In an interview for the Denver Post with this writer in 1990, before he was set to open for Bonnie Raitt as part of his comeback, Brown recalled his Cincinnati/Newport days and how he got an employment offer from Andrews. “Mr. Screw was crazy about me. When he picked me up and wanted me to come there and stay and join the music department, he paid me $750 a week. Anybody I wanted to bring in, I could.”

Brown was Andrews’ house pianist. And one artist Brown brought to town to work with him was close friend Amos Milburn, another seemingly past-his-prime blues pianist and singer (“One Scotch, One Bourbon, One Beer,” “Chicken Shack Boogie”).

In 1960, word of Brown’s presence in town reached Syd Nathan of King Records.
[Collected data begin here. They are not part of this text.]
(* ===== verification/BrIf.v ===== *)
(** Ports come and go: net/bridge/br_if.c and the reaction of net/bridge/br_notify.c
    to changes of a port's device.

    A port is its position in the list of ports, so that adding or removing one
    renumbers those behind it, in the list, in the entries of the forwarding
    database and of the groups, and in [rx_handler_data] of the devices.  A
    reference to the port that is removed becomes one past the end of the list,
    and its use a fault.

    The state is what the rest of the bridge works on (the devices and hooks in
    [net], the bridge in [world]), what a port holds of its device, and the
    number of ports that are allocated.  Notifications by netlink, netpoll, the
    flow paths of VLAN devices (br_flows.c) and the accelerator's hooks are not
    modelled; there is one bridge, its device is present, and [has_master] is
    whether it is the master of a device. *)

From S2P Require Import Prelude Str Stp StpSafety Fdb FdbProps Bridge BrForward Groups BrIgmp BrMld BrMcast BrRun.

(** ** Constants *)

Definition IFF_DONT_BRIDGE : Z := 0x800.
Definition ARPHRD_ETHER : Z := 1.
Definition ETH_DATA_LEN : Z := 1500.
Definition BR_MAX_PORTS : Z := Z.shiftl 1 BR_PORT_BITS.
Definition EBUSY : Z := 16.
Definition ELOOP : Z := 40.
Definition EXFULL : Z := 54.
Definition EOPNOTSUPP : Z := 95.
Definition NETDEV_UP : Z := 1.
Definition NETDEV_UNREGISTER : Z := 6.
Definition NETDEV_CHANGEMTU : Z := 7.
Definition NETDEV_CHANGEADDR : Z := 8.
Definition NETDEV_CHANGENAME : Z := 0xA.
Definition NETDEV_PRE_TYPE_CHANGE : Z := 0xE.
Definition NOTIFY_DONE : Z := 0.
Definition NOTIFY_OK : Z := 1.
Definition NOTIFY_STOP_MASK : Z := 0x8000.
Definition NOTIFY_BAD : Z := Z.lor NOTIFY_STOP_MASK 2.

(** ** Devices *)

(** The members of a device that are read when it becomes a port, or when it
    changes; [di_name] is the array of its name, [ethtool] the speed its driver
    reports, if it does.  A device runs when it is up. *)
Record dev_info : Type := mk_dev_info {
  di_loopback : bool;
  di_type : Z;
  di_addr_len : Z;
  di_addr : list Z;
  di_is_bridge : bool;
  di_up : bool;
  di_carrier : bool;
  di_name : list Z;
  ethtool : option Z
}.

(** The outcome of allocations and of calls that can fail. *)
Record add_env : Type := mk_add_env {
  kcalloc : bool;
  kzalloc : bool;
  promisc_err : Z;
  kobject_err : Z;
  sysfs_err : Z;
  master_err : Z;
  rx_handler_err : Z
}.

(** What a port holds of its device. *)
Record dev_links : Type := mk_links {
  promiscuity : Z;
  holds : Z;
  has_master : bool;
  sysfs_link : bool;
  kobj : bool
}.

Definition add_promiscuity (n : Z) (l : dev_links) : dev_links :=
  mk_links (promiscuity l + n) (holds l) (has_master l) (sysfs_link l) (kobj l).
Definition add_holds (n : Z) (l : dev_links) : dev_links :=
  mk_links (promiscuity l) (holds l + n) (has_master l) (sysfs_link l) (kobj l).
Definition set_master (b : bool) (l : dev_links) : dev_links :=
  mk_links (promiscuity l) (holds l) b (sysfs_link l) (kobj l).
Definition set_sysfs_link (b : bool) (l : dev_links) : dev_links :=
  mk_links (promiscuity l) (holds l) (has_master l) b (kobj l).
Definition set_kobj (b : bool) (l : dev_links) : dev_links :=
  mk_links (promiscuity l) (holds l) (has_master l) (sysfs_link l) b.

Record ifs : Type := mk_ifs {
  if_net : net;
  if_world : world;
  if_links : nat -> dev_links;
  if_live : Z
}.

Definition set_if_net (N : net) (s : ifs) : ifs := mk_ifs N (if_world s) (if_links s) (if_live s).
Definition set_if_world (w : world) (s : ifs) : ifs := mk_ifs (if_net s) w (if_links s) (if_live s).
Definition upd_links (d : nat) (f : dev_links -> dev_links) (s : ifs) : ifs :=
  mk_ifs (if_net s) (if_world s) (fun e => if Nat.eqb e d then f (if_links s e) else if_links s e) (if_live s).
Definition add_live (n : Z) (s : ifs) : ifs := mk_ifs (if_net s) (if_world s) (if_links s) (if_live s + n).

(** A step of the bridge. *)
Definition on_world (m : net -> M unit) (s : ifs) : res ifs :=
  '(_, w) ← m (if_net s) (if_world s); Ok (set_if_world w s).

Definition stp_now (s : ifs) : stp := stp_of (tbl (if_world s)).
In the 1990 interview, Brown recalled that Nathan asked him, “‘Could you write something as good as ‘Merry Christmas Baby?’ I said, ‘I don’t know how good it will be, but I’ll write.’ He said, ‘You and Amos go write one apiece and let me hear what you done.’ When we brought it to Syd Nathan he fell in love with mine.” Milburn’s “Christmas Comes But Once a Year” ended up as the B-side of Brown’s King single.

“Please Come Home’s” opening was a memorable chiming-bell sound. Philip Paul, who played drums on the record, said that was a gong played by Gene Redd, a King Records musician. “I think that made the recording,” Paul said.
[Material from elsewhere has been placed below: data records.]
(* ===== verification/BrIfProps.v ===== *)
(** Adding and removing ports keeps the bridge well-formed: the number a new
    port gets, the features of the bridge device, the spanning tree with a
    port more or less, the references to ports in the tables, and what the
    bridge holds of its devices. *)

From S2P Require Import Prelude Str Stp StpSelect StpState StpSafety Fdb FdbTable FdbRefine FdbProps.
From S2P Require Import Bridge BrExample BrWp BrForward BrForwardProps Groups GroupsProps GroupsServe BrIgmp BrMld BrMcast.
From S2P Require Import BrIgmpProps BrGroups BrMldProps BrMldExpiry BrInput BrInputProps BrRun BrIf.

(** ** Port numbers *)

Lemma set_bits_spec l m : Forall (fun i => 0 <= i < zlen m) l ->
  exists m', set_bits l m = Ok m' /\ zlen m' = zlen m /\
    forall i, znth m' i = Some true <-> i ∈ l \/ znth m i = Some true.
Proof.
  revert m. induction l as [|i l IH]; intros m Hl.
  - exists m. split; [done|]. split; [done|]. intros i. rewrite elem_of_nil. tauto.
  - apply Forall_cons_iff in Hl as [Hi Hl]. cbn [set_bits]. unfold set_bit.
    rewrite zupd_Some by done. cbn [of_option mbind res_bind].
    assert (Hz : zlen (<[Z.to_nat i:=true]> m) = zlen m) by (unfold zlen; by rewrite length_insert).
    destruct (IH (<[Z.to_nat i:=true]> m)) as (m' & E & Hlen & Hm); [by rewrite Hz|].
    exists m'. split; [done|]. split; [lia|]. intros j. rewrite Hm, elem_of_cons, znth_insert by done.
    destruct (Z.eqb_spec j i); [subst; tauto|]. intuition congruence.
Qed.

Lemma find_first_zero_bit_spec m : let n := find_first_zero_bit m in
  0 <= n <= zlen m /\ (forall i, 0 <= i < n -> znth m i = Some true) /\ (n < zlen m -> znth m n = Some false).
Proof.
  induction m as [|b m (Hr & Ht & Hf)]; cbn [find_first_zero_bit].
  { split; [done|]. split; [intros i Hi; lia|]. intros H. change (0 < 0) in H. lia. }
  rewrite zlen_cons. destruct b.
  - split; [lia|].
    assert (Hc : forall i, 0 < i -> znth (true :: m) i = znth m (i - 1)).
    { intros i Hi. rewrite !znth_lookup by lia. replace (Z.to_nat i) with (S (Z.to_nat (i - 1))) by lia. done. }
    split.
    + intros i Hi. destruct (Z.eq_dec i 0) as [->|]; [done|]. rewrite Hc by lia. apply Ht. lia.
    + intros H. rewrite Hc by lia. replace (1 + _ - 1) with (find_first_zero_bit m) by lia. apply Hf. lia.
  - pose proof (zlen_nonneg m). split; [lia|]. split; [intros i Hi; lia|done].
Qed.

(** The number of a new port is the least that is not in use. *)
Lemma find_portno_spec b : Forall (fun p => 1 <= port_no p < BR_MAX_PORTS) (ports b) ->
  let nos := map port_no (ports b) in
  exists r, find_portno true b = Ok r /\
    ((1 <= r < BR_MAX_PORTS /\ (r ∉ nos) /\ forall k, 1 <= k < r -> k ∈ nos) \/
     (r = - EXFULL /\ forall k, 1 <= k < BR_MAX_PORTS -> k ∈ nos)).
Proof.
  intros Hp nos. unfold find_portno, set_bit. cbn [negb]. set (z := replicate _ false).
  assert (Hz : zlen z = BR_MAX_PORTS) by by vm_compute.
  assert (Hb : 0 < BR_MAX_PORTS) by by vm_compute.
  rewrite zupd_Some by lia. cbn [of_option mbind res_bind]. set (m := <[_ := _]> z).
  assert (Hm : zlen m = BR_MAX_PORTS) by (unfold m, zlen; by rewrite length_insert).
  destruct (set_bits_spec nos m) as (m' & E & Hl & Hbits).
  { apply Forall_forall. intros i Hi. apply list_elem_of_In, in_map_iff in Hi as (q & <- & Hq).
    apply list_elem_of_In in Hq. rewrite Hm. pose proof (proj1 (Forall_forall _ _) Hp q Hq). cbn in *. lia. }
  fold nos. rewrite E. cbn [mbind res_bind].
  destruct (find_first_zero_bit_spec m') as (Hr & Ht & Hf). set (n := find_first_zero_bit m') in *.
  assert (Hin : forall k, 1 <= k < n -> k ∈ nos).
  { intros k Hk. destruct (proj1 (Hbits k) (Ht k ltac:(lia))) as [H|H]; [done|]. exfalso. revert H. unfold m.
    change O with (Z.to_nat 0). rewrite znth_insert by lia. destruct (Z.eqb_spec k 0); [lia|].
    unfold z. rewrite znth_lookup by lia. intros [? _]%lookup_replicate. done. }
  rewrite Hl, Hm in *. eexists. split; [done|]. destruct (Z.leb_spec BR_MAX_PORTS n); [right|left].
  - split; [done|]. intros k Hk. apply Hin. lia.
  - specialize (Hf ltac:(lia)). split; [|split; [|done]].
    + split; [|lia]. destruct (Z.eq_dec n 0) as [E0|]; [|lia]. exfalso. rewrite E0 in Hf.
      assert (znth m' 0 = Some true); [|congruence]. apply Hbits. right. unfold m. change O with (Z.to_nat 0). by rewrite znth_insert by lia.
    + intros Hno. assert (znth m' n = Some true); [|congruence]. apply Hbits. by left.
Qed.

(** With [n] ports it is at most [n + 1]. *)
Lemma least_bound (nos : list Z) r : (forall k, 1 <= k < r -> k ∈ nos) -> r <= zlen nos + 1.
Proof.
  intros H. assert (Hs : seqZ 1 (r - 1) ⊆+ nos).
  { apply NoDup_submseteq; [apply NoDup_seqZ|]. intros k Hk%elem_of_seqZ. apply H. lia. }
  apply submseteq_length in Hs. rewrite length_seqZ in Hs. unfold zlen. lia.
Qed.

(** ** Features *)

Lemma netif_bit n i : 0 <= n -> Z.testbit (NETIF_F n) i = (n =? i).
Proof. intros Hn. unfold NETIF_F. by rewrite Z.shiftl_1_l, Z.pow2_bits_eqb. Qed.

Lemma has_feature x n : 0 <= n -> nonzero (Z.land x (Z.shiftl 1 n)) = Z.testbit x n.
Proof.
  intros Hn. change (Z.shiftl 1 n) with (NETIF_F n). unfold nonzero. destruct (Z.testbit x n) eqn:E.
  - apply negb_true_iff, Z.eqb_neq. intros H. apply (f_equal (fun y => Z.testbit y n)) in H.
    by rewrite Z.land_spec, E, netif_bit, Z.eqb_refl, Z.bits_0 in H.
  - apply negb_false_iff, Z.eqb_eq, Z.bits_inj'. intros i _. rewrite Z.land_spec, netif_bit, Z.bits_0 by done.
    destruct (Z.eqb_spec n i) as [<-|]; [by rewrite E|apply andb_false_r].
Qed.

Abbreviation one_for_all := (Z.testbit NETIF_F_ONE_FOR_ALL).
Abbreviation all_for_all := (Z.testbit NETIF_F_ALL_FOR_ALL).
Abbreviation a_csum := (Z.testbit NETIF_F_ALL_CSUM).

(** The three groups are apart. *)
Lemma feature_groups i : one_for_all i && all_for_all i = false /\ one_for_all i && a_csum i = false /\ all_for_all i && a_csum i = false.
Proof. rewrite <- !Z.land_spec. split; [|split]; apply Z.bits_0. Qed.

Lemma increment_bit all one mask i : 0 <= i ->
  Z.testbit (netdev_increment_features all one mask) i =
  (Z.testbit all i || Z.testbit one i && (one_for_all i || a_csum i) &&
    (Z.testbit mask i || Z.testbit mask 3 && a_csum i || (10 =? i))) && (Z.testbit one i || negb (all_for_all i)) &&
  negb ((Z.testbit all 3 || Z.testbit one 3 && Z.testbit mask 3) && a_csum i && negb (3 =? i)).
Proof.
  intros Hi. unfold netdev_increment_features.
  change NETIF_F_GEN_CSUM with (Z.shiftl 1 3). rewrite !has_feature by done.
  set (mask' := Z.lor (if Z.testbit mask 3 then _ else _) NETIF_F_VLAN_CHALLENGED).
  assert (Hm : forall j, Z.testbit mask' j = Z.testbit mask j || Z.testbit mask 3 && a_csum j || (10 =? j)).
  { intros j. unfold mask', NETIF_F_VLAN_CHALLENGED. rewrite Z.lor_spec, netif_bit by done.
    destruct (Z.testbit mask 3); [rewrite Z.lor_spec; done|]. by rewrite orb_false_r. }
  set (all' := Z.land _ (Z.lor one _)).
  assert (Ha : forall j, 0 <= j -> Z.testbit all' j = (Z.testbit all j || Z.testbit one j && (one_for_all j || a_csum j) &&
    (Z.testbit mask j || Z.testbit mask 3 && a_csum j || (10 =? j))) && (Z.testbit one j || negb (all_for_all j))).
  { intros j Hj. unfold all'. by rewrite Z.land_spec, !Z.lor_spec, !Z.land_spec, Z.lor_spec, Hm, Z.lnot_spec by done. }
  rewrite (Ha 3) by done. change (one_for_all 3) with false. change (a_csum 3) with true. change (all_for_all 3) with false.
  change (10 =? 3) with false. cbn [orb negb]. rewrite !andb_true_r, !orb_true_r, !orb_false_r, andb_true_r.
  rewrite orb_diag.
  destruct (Z.testbit all 3 || Z.testbit one 3 && Z.testbit mask 3); cbn [andb negb].
  - rewrite Z.land_spec, Z.lnot_spec, Z.land_spec, Z.lnot_spec, Ha by done. change (Z.shiftl 1 3) with (NETIF_F 3). by rewrite netif_bit.
  - by rewrite Ha, andb_true_r.
Qed.

(** A feature of the bridge device. *)
Definition feature (ports : list Z) (features i : Z) : bool :=
  if one_for_all i then existsb (fun one => Z.testbit one i) ports && (Z.testbit features i || (10 =? i))
  else if all_for_all i then Z.testbit features i && forallb (fun one => Z.testbit one i) ports
  else if a_csum i then Z.testbit features i && ((3 =? i) || negb (Z.testbit features 3))
  else Z.testbit features i || (34 =? i).

(** What the loop has at bit [i] after the ports [l], from [a] on. *)
Definition fed (l : list Z) (a features i : Z) : bool :=
  if one_for_all i then Z.testbit a i || existsb (fun one => Z.testbit one i) l && (Z.testbit features i || (10 =? i))
  else if all_for_all i then Z.testbit a i && forallb (fun one => Z.testbit one i) l
  else if a_csum i then
    match l with [] => Z.testbit a i | _ => Z.testbit features i && ((3 =? i) || negb (Z.testbit features 3)) end
  else Z.testbit a i.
The song became Brown’s first hit record in eight years and reached No. 21 on Billboard’s Top Rhythm & Blues Singles chart. Brown subsequently recorded other singles and even an album of Christmas songs for Nathan, but never had another hit. While Brown claimed he wrote “Please Come Home” alone, the credits listed Redd as co-writer.

Brown told Living Blues magazine in a 1994 interview that in Cincinnati he married an older white woman with children named Eva McGhee, who owned “one of the finest garages in Cincinnati.” He characterized it as a “a friendly marriage – it wasn’t really love.” Brown’s 1999 obituary said he was twice divorced and left no family. (Some who knew Brown say he was gay.)

But he also told of wanting to leave town and being threatened by Andrews. He finally escaped, Brown recounted, when federal Internal Revenue Service agents launched a devastating raid on Andrews’ Sportsman’s Club at 333 Central Ave. on Aug. 22, 1961. The raid was part of the new Kennedy administration’s crackdown, and made headlines for days when it happened.

Fortunately for Brown, one “customer” may have helped him escape both Andrews and the federal bust. He was an African-American undercover IRS agent who infiltrated the place before the raid.

In his memoir “Three of the First,” Hilton Owens Sr. (who died in 2007) recalled, “I struck up an acquaintance with well-known ballad singer Charles Brown who was famous almost everywhere, except at the Sportsman’s Club, where he was merely a fill-in during intermission for the main entertainer. … Brown never discussed why he was trapped in the Sportsman’s Club, and I did not pry.”

In his 1990 interview, Brown recounted those events. “That night we were playing there, this black guy came and asked, ‘Mr. Brown, would it took you and Amos long to get out of there?'”

Brown’s path after that is unclear. Accounts say he went to Los Angeles, but a 2004 CD collection called The Very Best of Charles Brown: Original King Recordings shows he recorded again for King on Oct. 9, 1961, and off and on until 1968 while also recording elsewhere. A booklet accompanying another CD says he lived in Cincinnati awhile in the late 1960s, too.

The 1960s and 1970s were decades of struggle and obscurity for Brown. But his one towering accomplishment was “Please Come Home.” It becomes more appreciated with each passing Christmas.

(Brian Powers of Public Library of Cincinnati & Hamilton County helped with the research.)